Popular toppings for focaccia are:
- Rosemary or Sage
- Rosemary and garlic
- Oregano, thinly sliced onion and Parmigiano cheese
- Confit cherry tomatoes and basil pesto
Remember it is not pizza and less is more; you just want a hint of flavour. You also don't want the soft, light dough to flatten under heavy toppings.
- 200g Motherdough, refreshed
- 500g White bread flour
- 170g Baked mashed potato (from 250-300g raw potato)
- 350g Water, filtered, at room temperature
- 10g Sea salt
- 50g Extra virgin olive oil
- Sea salt flakes
- 50g Water
- 50g Extra vigin olive oil
- Extra virgin olive oil for greasing the tray
- Bake unpeeled potato in oven at 180 deg C fan on, for about 90 minutes until crispy on the outside and really soft in the middle (do a squeeze test with a cloth). Scoop the potato out and mash or pass through ricer and set aside for use.
- Break the Motherdough into chunks, add potato and water. Blitz with hand blender into a paste.
- Place into your mixer bowl, add oil, salt, and flour. Knead on medium-high speed until the dough is elastic, smooth and pulls away from the sides, wrapped around the hook leaving the bowl clean. 15-20 minutes approx.
- If you are doing slap and fold, mix all the ingredients together into a homogeneous dough. Proceed to knead with the slap & fold method until you have a smooth elastic dough that doesn't stick to the worktop. This will take continuous kneading of 20-25 minutes.
- Fold the dough into a rectangle, place in an oiled plastic container, loosely close and leave to rest for 1-2 hours. Close tightly and place in the fridge for 12 hours for slow fermentation at 6 deg C.
- Remove the dough from the fridge.
- Spray 1 tray of about 30 X 40 X 2cm in size with nonstick spray and then spread 50g extra virgin olive oil.
- Place the dough on the tray, pull it to stretch it out a bit, and turn over, then spread in the tray using pulse-push-spread action with your fingers and palms of your hands.
- Leave to prove in a warm place until the dough has visibly risen and is nice and wobbly. It should be the height of the baking tray or a little over. The best way to prove the focaccia is in the switched off oven, light only on and a bowl of boiling water at the bottom. To get the best prove possible warmth and steam are important for this bread.
- Place the water and oil for the top dressing in a bowl and use it to wet your fingers. Then you want to use all 10 fingers to press into the dough firmly until you touch the tray. Repeat for the entire surface of the focaccia, wetting your hands inbetween so you make nice defined indentations.
- Take the remainder of the oil water mix and splash it over the dough so that it collects in the holes.
- Sprinkle with salt, and dress with any desired toppings.
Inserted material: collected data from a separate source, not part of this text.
(* ===== verification/FileSystem.v ===== *)
(** * [std::path] and [std::fs]: paths, files, and what a crash leaves

    A Unix file system as the state files use it.  Names and files are apart: a
    name stands for a directory, a symbolic link or an inode, and two names may
    stand for one inode.  Every system call may fail, as the environment says;
    a process that crashes is one whose calls all fail from some call on.  What
    was written to a file survives a crash once it has been synchronised, and the
    names are those of some moment since a directory was last synchronised. *)
From S2P Require Import Prelude Request Text.
From Stdlib Require Import Ascii.
#[local] Open Scope Z_scope.

(** ** Paths *)
Inductive Component : Type := RootDir | CurDir | ParentDir | Normal (name : string).
#[export] Instance Component_eq_dec : EqDecision Component.
Proof. solve_decision. Defined.
Definition component_of (piece : string) : option Component :=
  if bool_decide (piece = ""%string) || bool_decide (piece = "."%string) then None
  else if bool_decide (piece = ".."%string) then Some ParentDir
  else Some (Normal piece).
(** [Path::components]. *)
Definition components (path : string) : list Component :=
  let pieces := split_on "/" path in
  if starts_with "/" path then RootDir :: omap component_of pieces
  else match pieces with
       | piece :: rest =>
           if bool_decide (piece = "."%string) then CurDir :: omap component_of rest
           else omap component_of pieces
       | [] => []
       end.
(** [Path::parent] and [Path::is_absolute]. *)
Definition path_parent (path : list Component) : option (list Component) :=
  match last path with
  | None | Some RootDir => None
  | Some _ => Some (removelast path)
  end.
Definition is_absolute (path : list Component) : bool :=
  match path with RootDir :: _ => true | _ => false end.

(** ** Files *)
Inductive IoErrorKind : Type :=
| NotFound | AlreadyExists | PermissionDenied | InvalidInput | InvalidData | WouldBlock
| IsADirectory | NotADirectory | FilesystemLoop | OtherIo.
#[export] Instance IoErrorKind_eq_dec : EqDecision IoErrorKind.
Proof. solve_decision. Defined.
(** The bytes, whether they are on stable storage, the mode with the earlier
    modes a crash may bring back, and the owner. *)
Record Inode : Type := mkInode {
  in_bytes : list Z;
  in_flushed : bool;
  in_mode : Z;
  in_old_modes : list Z;
  in_owner : Z;
}.
Inductive Entry : Type := Directory | Symlink (target : string) | Regular (inode : nat).
#[export] Instance Entry_eq_dec : EqDecision Entry.
Proof. solve_decision. Defined.
Abbreviation location := (list string).
Abbreviation namespace := (gmap location Entry).
Record FileSystem : Type := mkFileSystem {
  fs_names : namespace;
  fs_pending : list namespace;
  fs_inodes : gmap nat Inode;
  fs_next : nat;
  fs_locks : gset nat;
  fs_calls : nat;
}.
(** Which call fails, how much of a failing write was done, and the process. *)
Record Kernel : Type := mkKernel {
  kn_fails : nat → option IoErrorKind;
  kn_written : nat → nat;
  kn_cwd : location;
  kn_user : Z;
  kn_umask : Z;
}.
Abbreviation io := (handler FileSystem IoErrorKind).

Definition with_names (s : FileSystem) (names : namespace) : FileSystem :=
  mkFileSystem names (fs_names s :: fs_pending s) (fs_inodes s) (fs_next s) (fs_locks s)
    (fs_calls s).
Definition with_inodes (s : FileSystem) (inodes : gmap nat Inode) : FileSystem :=
  mkFileSystem (fs_names s) (fs_pending s) inodes (fs_next s) (fs_locks s) (fs_calls s).
Definition with_locks (s : FileSystem) (locks : gset nat) : FileSystem :=
  mkFileSystem (fs_names s) (fs_pending s) (fs_inodes s) (fs_next s) locks (fs_calls s).
Definition with_calls (s : FileSystem) (calls : nat) : FileSystem :=
  mkFileSystem (fs_names s) (fs_pending s) (fs_inodes s) (fs_next s) (fs_locks s) calls.
Definition names_synced (s : FileSystem) : FileSystem :=
  mkFileSystem (fs_names s) [] (fs_inodes s) (fs_next s) (fs_locks s) (fs_calls s).
Definition entry_at (names : namespace) (at_ : location) : option Entry :=
  match at_ with [] => Some Directory | _ => names !! at_ end.

(** ** Resolution of a path, through at most [links] symbolic links *)
Fixpoint walk (links : nat) (names : namespace) (follow_last : bool)
    (at_ : location) (path : list Component) : result IoErrorKind location :=
  (fix go (at_ : location) (path : list Component) : result IoErrorKind location :=
     match path with
     | [] => Ok at_
     | RootDir :: rest => go [] rest
     | CurDir :: rest => go at_ rest
     | ParentDir :: rest => go (removelast at_) rest
     | Normal name :: rest =>
         let next := at_ ++ [name] in
         match names !! next with
         | Some (Symlink target) =>
             if negb follow_last && is_empty rest then Ok next else
             match links with
             | O => Err FilesystemLoop
             | S links => walk links names follow_last at_ (components target ++ rest)
             end
         | Some Directory => go next rest
         | Some (Regular _) => if is_empty rest then Ok next else Err NotADirectory
         | None => if is_empty rest then Ok next else Err NotFound
         end
     end) at_ path.
(** The empty path names nothing. *)
Definition MAX_LINKS : nat := 40.
Definition resolve (kn : Kernel) (s : FileSystem) (follow_last : bool) (path : list Component)
    : result IoErrorKind location :=
  bail_if (is_empty path) NotFound ;;
  walk MAX_LINKS (fs_names s) follow_last (kn_cwd kn) path.

(** ** System calls *)
Definition syscall {A} (kn : Kernel) (body : io A) : io A := λ s,
  let s' := with_calls s (S (fs_calls s)) in
  match kn_fails kn (fs_calls s) with Some e => (Err e, s') | None => body s' end.
Inductive FileType : Type := IsFile | IsDir | IsSymlink.
#[export] Instance FileType_eq_dec : EqDecision FileType.
Proof. solve_decision. Defined.
Record Metadata : Type := mkMetadata {
  md_type : FileType;
  md_len : Z;
  md_mode : Z;
  md_uid : Z;
  md_inode : option nat;
}.
Inductive Handle : Type := DirectoryHandle | FileHandle (inode : nat).

Definition entry_metadata (s : FileSystem) (entry : Entry) : result IoErrorKind Metadata :=
  match entry with
  | Directory => Ok (mkMetadata IsDir 0 493 0 None)
  | Symlink target => Ok (mkMetadata IsSymlink (str_len target) 511 0 None)
  | Regular i =>
      n ← ok_or (fs_inodes s !! i) OtherIo;
      Ok (mkMetadata IsFile (Z.of_nat (length (in_bytes n))) (in_mode n) (in_owner n) (Some i))
  end.
Definition stat (kn : Kernel) (follow_last : bool) (path : list Component) : io Metadata :=
  syscall kn (s ← read;
    at_ ← lift (resolve kn s follow_last path);
    entry ← lift (ok_or (entry_at (fs_names s) at_) NotFound);
    lift (entry_metadata s entry)).
Definition symlink_metadata (kn : Kernel) : list Component → io Metadata := stat kn false.
Definition metadata (kn : Kernel) : list Component → io Metadata := stat kn true.
(** [Path::exists] and [Path::is_dir]. *)
Definition path_exists {E} (kn : Kernel) (path : list Component) : handler FileSystem E bool :=
  r ← attempt (metadata kn path); mret (is_ok (r : result IoErrorKind Metadata)).
Definition is_dir {E} (kn : Kernel) (path : list Component) : handler FileSystem E bool :=
  r ← attempt (metadata kn path);
  mret (match (r : result IoErrorKind Metadata) with
        | Ok m => bool_decide (md_type m = IsDir) | Err _ => false end).

Definition new_file (kn : Kernel) (at_ : location) (mode : Z) : io Handle :=
  s ← read;
  let i := fs_next s in
  let n := mkInode [] false (Z.land mode (Z.lnot (kn_umask kn))) [] (kn_user kn) in
  let s' := with_names s (<[at_ := Regular i]> (fs_names s)) in
  write (mkFileSystem (fs_names s') (fs_pending s') (<[i := n]> (fs_inodes s)) (S i)
           (fs_locks s) (fs_calls s)) ;;
  mret (FileHandle i).
(** [open] with [O_NOFOLLOW], for reading, or creating the file if it is absent,
    or only if it is absent; and [File::open], which follows links. *)
Definition open_nofollow (kn : Kernel) (path : list Component) : io Handle :=
  syscall kn (s ← read;
    at_ ← lift (resolve kn s false path);
    match entry_at (fs_names s) at_ with
    | None => lift (Err NotFound)
    | Some (Symlink _) => lift (Err FilesystemLoop)
    | Some Directory => mret DirectoryHandle
    | Some (Regular i) => mret (FileHandle i)
    end).
Definition open_or_create_nofollow (kn : Kernel) (path : list Component) : io Handle :=
  syscall kn (s ← read;
    at_ ← lift (resolve kn s false path);
    match entry_at (fs_names s) at_ with
    | None => new_file kn at_ 438
    | Some (Symlink _) => lift (Err FilesystemLoop)
    | Some Directory => lift (Err IsADirectory)
    | Some (Regular i) => mret (FileHandle i)
    end).
Definition create_new (kn : Kernel) (mode : Z) (path : list Component) : io Handle :=
  syscall kn (s ← read;
    at_ ← lift (resolve kn s false path);
    match entry_at (fs_names s) at_ with
    | None => new_file kn at_ mode
    | Some _ => lift (Err AlreadyExists)
    end).
Definition open_file (kn : Kernel) (path : list Component) : io Handle :=
  syscall kn (s ← read;
    at_ ← lift (resolve kn s true path);
    match entry_at (fs_names s) at_ with
    | Some Directory => mret DirectoryHandle
    | Some (Regular i) => mret (FileHandle i)
    | _ => lift (Err NotFound)
    end).

Definition handle_metadata (kn : Kernel) (h : Handle) : io Metadata :=
  syscall kn (s ← read;
    lift (entry_metadata s (match h with DirectoryHandle => Directory | FileHandle i => Regular i end))).
Definition update_inode (i : nat) (f : Inode → Inode) : io unit :=
  s ← read; write (with_inodes s (alter f i (fs_inodes s))).
Definition handle_inode (h : Handle) : io (nat * Inode) :=
  s ← read;
  match h with
  | DirectoryHandle => lift (Err IsADirectory)
  | FileHandle i => n ← lift (ok_or (fs_inodes s !! i) OtherIo); mret (i, n)
  end.
(** [file.take(limit).read_to_end]. *)
Definition read_up_to (kn : Kernel) (h : Handle) (limit : Z) : io (list Z) :=
  syscall kn ('(_, n) ← handle_inode h; mret (take (Z.to_nat limit) (in_bytes n))).
Definition append_bytes (bytes : list Z) (n : Inode) : Inode :=
  mkInode (in_bytes n ++ bytes) false (in_mode n) (in_old_modes n) (in_owner n).
(** A write that fails has written a part. *)
Definition write_all (kn : Kernel) (h : Handle) (bytes : list Z) : io unit := λ s,
  let call := fs_calls s in
  let s := with_calls s (S call) in
  match kn_fails kn call with
  | Some e =>
      ('(i, _) ← handle_inode h;
       update_inode i (append_bytes (take (kn_written kn call) bytes)) ;; lift (Err e)) s
  | None => ('(i, _) ← handle_inode h; update_inode i (append_bytes bytes)) s
  end.
Definition flushed (n : Inode) : Inode :=
  mkInode (in_bytes n) true (in_mode n) [] (in_owner n).
Definition sync_all (kn : Kernel) (h : Handle) : io unit :=
  syscall kn
    (match h with
     | DirectoryHandle => s ← read; write (names_synced s)
     | FileHandle i => update_inode i flushed
     end).
Definition truncated (n : Inode) : Inode :=
  mkInode [] false (in_mode n) (in_old_modes n) (in_owner n).
Definition set_len_zero (kn : Kernel) (h : Handle) : io unit :=
  syscall kn ('(i, _) ← handle_inode h; update_inode i truncated).
Definition with_mode (mode : Z) (n : Inode) : Inode :=
  mkInode (in_bytes n) (in_flushed n) mode (in_mode n :: in_old_modes n) (in_owner n).
Definition set_handle_mode (kn : Kernel) (h : Handle) (mode : Z) : io unit :=
  syscall kn ('(i, _) ← handle_inode h; update_inode i (with_mode mode)).
Definition set_mode (kn : Kernel) (path : list Component) (mode : Z) : io unit :=
  syscall kn (s ← read;
    at_ ← lift (resolve kn s true path);
    match entry_at (fs_names s) at_ with
    | Some (Regular i) => update_inode i (with_mode mode)
    | Some _ => mret tt
    | None => lift (Err NotFound)
    end).

(** Renaming a file to another of its names does nothing. *)
Definition same_file (entry : Entry) (target : option Entry) : bool :=
  match entry, target with Regular i, Some (Regular j) => (i =? j)%nat | _, _ => false end.
Definition rename (kn : Kernel) (from to : list Component) : io unit :=
  syscall kn (s ← read;
    from_at ← lift (resolve kn s false from);
    to_at ← lift (resolve kn s false to);
    match entry_at (fs_names s) from_at, entry_at (fs_names s) to_at with
    | None, _ => lift (Err NotFound)
    | Some Directory, _ | _, Some Directory => lift (Err IsADirectory)
    | Some entry, target =>
        if same_file entry target then mret tt
        else write (with_names s (<[to_at := entry]> (delete from_at (fs_names s))))
    end).
Definition hard_link (kn : Kernel) (original link : list Component) : io unit :=
  syscall kn (s ← read;
    original_at ← lift (resolve kn s false original);
    link_at ← lift (resolve kn s false link);
    match entry_at (fs_names s) original_at, entry_at (fs_names s) link_at with
    | None, _ => lift (Err NotFound)
    | Some Directory, _ => lift (Err PermissionDenied)
    | Some _, Some _ => lift (Err AlreadyExists)
    | Some entry, None => write (with_names s (<[link_at := entry]> (fs_names s)))
    end).
Definition remove_file (kn : Kernel) (path : list Component) : io unit :=
  syscall kn (s ← read;
    at_ ← lift (resolve kn s false path);
    match entry_at (fs_names s) at_ with
    | None => lift (Err NotFound)
    | Some Directory => lift (Err IsADirectory)
    | Some _ => write (with_names s (delete at_ (fs_names s)))
    end).
Definition create_dir (kn : Kernel) (path : list Component) : io unit :=
  syscall kn (s ← read;
    at_ ← lift (resolve kn s false path);
    match entry_at (fs_names s) at_ with
    | None => write (with_names s (<[at_ := Directory]> (fs_names s)))
    | Some _ => lift (Err AlreadyExists)
    end).
(** [fs::create_dir_all]; the fuel is the number of components. *)
Definition create_or_accept (kn : Kernel) (path : list Component) : io unit :=
  r ← attempt (create_dir kn path);
  match (r : result IoErrorKind unit) with
  | Ok _ => mret tt
  | Err e => directory ← is_dir kn path; if (directory : bool) then mret tt else lift (Err e)
  end.
Fixpoint create_dir_all_fuel (fuel : nat) (kn : Kernel) (path : list Component) : io unit :=
  match path with
  | [] => mret tt
  | _ =>
      r ← attempt (create_dir kn path);
      match (r : result IoErrorKind unit) with
      | Ok _ => mret tt
      | Err NotFound =>
          match fuel, path_parent path with
          | S fuel, Some parent =>
              create_dir_all_fuel fuel kn parent ;; create_or_accept kn path
          | _, _ => lift (Err OtherIo)
          end
      | Err e => directory ← is_dir kn path; if (directory : bool) then mret tt else lift (Err e)
      end
  end.
Definition create_dir_all (kn : Kernel) (path : list Component) : io unit :=
  create_dir_all_fuel (length path) kn path.
(** [fs::canonicalize]. *)
Definition canonicalize (kn : Kernel) (path : list Component) : io location :=
  syscall kn (s ← read;
    at_ ← lift (resolve kn s true path);
    match entry_at (fs_names s) at_ with
    | Some _ => mret at_
    | None => lift (Err NotFound)
    end).
(** [fs2]'s exclusive advisory lock. *)
Definition try_lock_exclusive (kn : Kernel) (h : Handle) : io unit :=
  syscall kn ('(i, _) ← handle_inode h;
    s ← read;
    if bool_decide (i ∈ fs_locks s) then lift (Err WouldBlock)
    else write (with_locks s ({[i]} ∪ fs_locks s))).
Definition unlock (kn : Kernel) (h : Handle) : io unit :=
  syscall kn ('(i, _) ← handle_inode h;
    s ← read; write (with_locks s (fs_locks s ∖ {[i]}))).

(** ** A crash *)
Definition survives_in (n n' : Inode) : Prop :=
  (in_flushed n = true → in_bytes n' = in_bytes n) ∧ in_flushed n' = true
  ∧ in_mode n' ∈ in_mode n :: in_old_modes n ∧ in_old_modes n' = [] ∧ in_owner n' = in_owner n.
Inductive crash (s : FileSystem) : FileSystem → Prop :=
| crash_keeps s' :
    fs_names s' ∈ fs_names s :: fs_pending s → fs_pending s' = [] →
    (∀ i, option_Forall2 survives_in (fs_inodes s !! i) (fs_inodes s' !! i)) →
    fs_next s' = fs_next s → fs_locks s' = ∅ →
    crash s s'.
- Leave to prove for another 30-60 minutes until it has regained a bit of volume after the finger step.
- Bake at 180 deg. C fan assisted for 25 minutes until lightly golden. Leave to cool in the trays and remove to serve. To be really Italian cut the focaccia into pieces with a large pair of scissors instead of a knife.
It would be best to use potatoes suitable for baking, boiling or mashing. You want a floury potato variety not a waxy one that would be used for chips or roasting.
Level of difficulty: Intermediate
Skills to develop: Stretching and finger technique.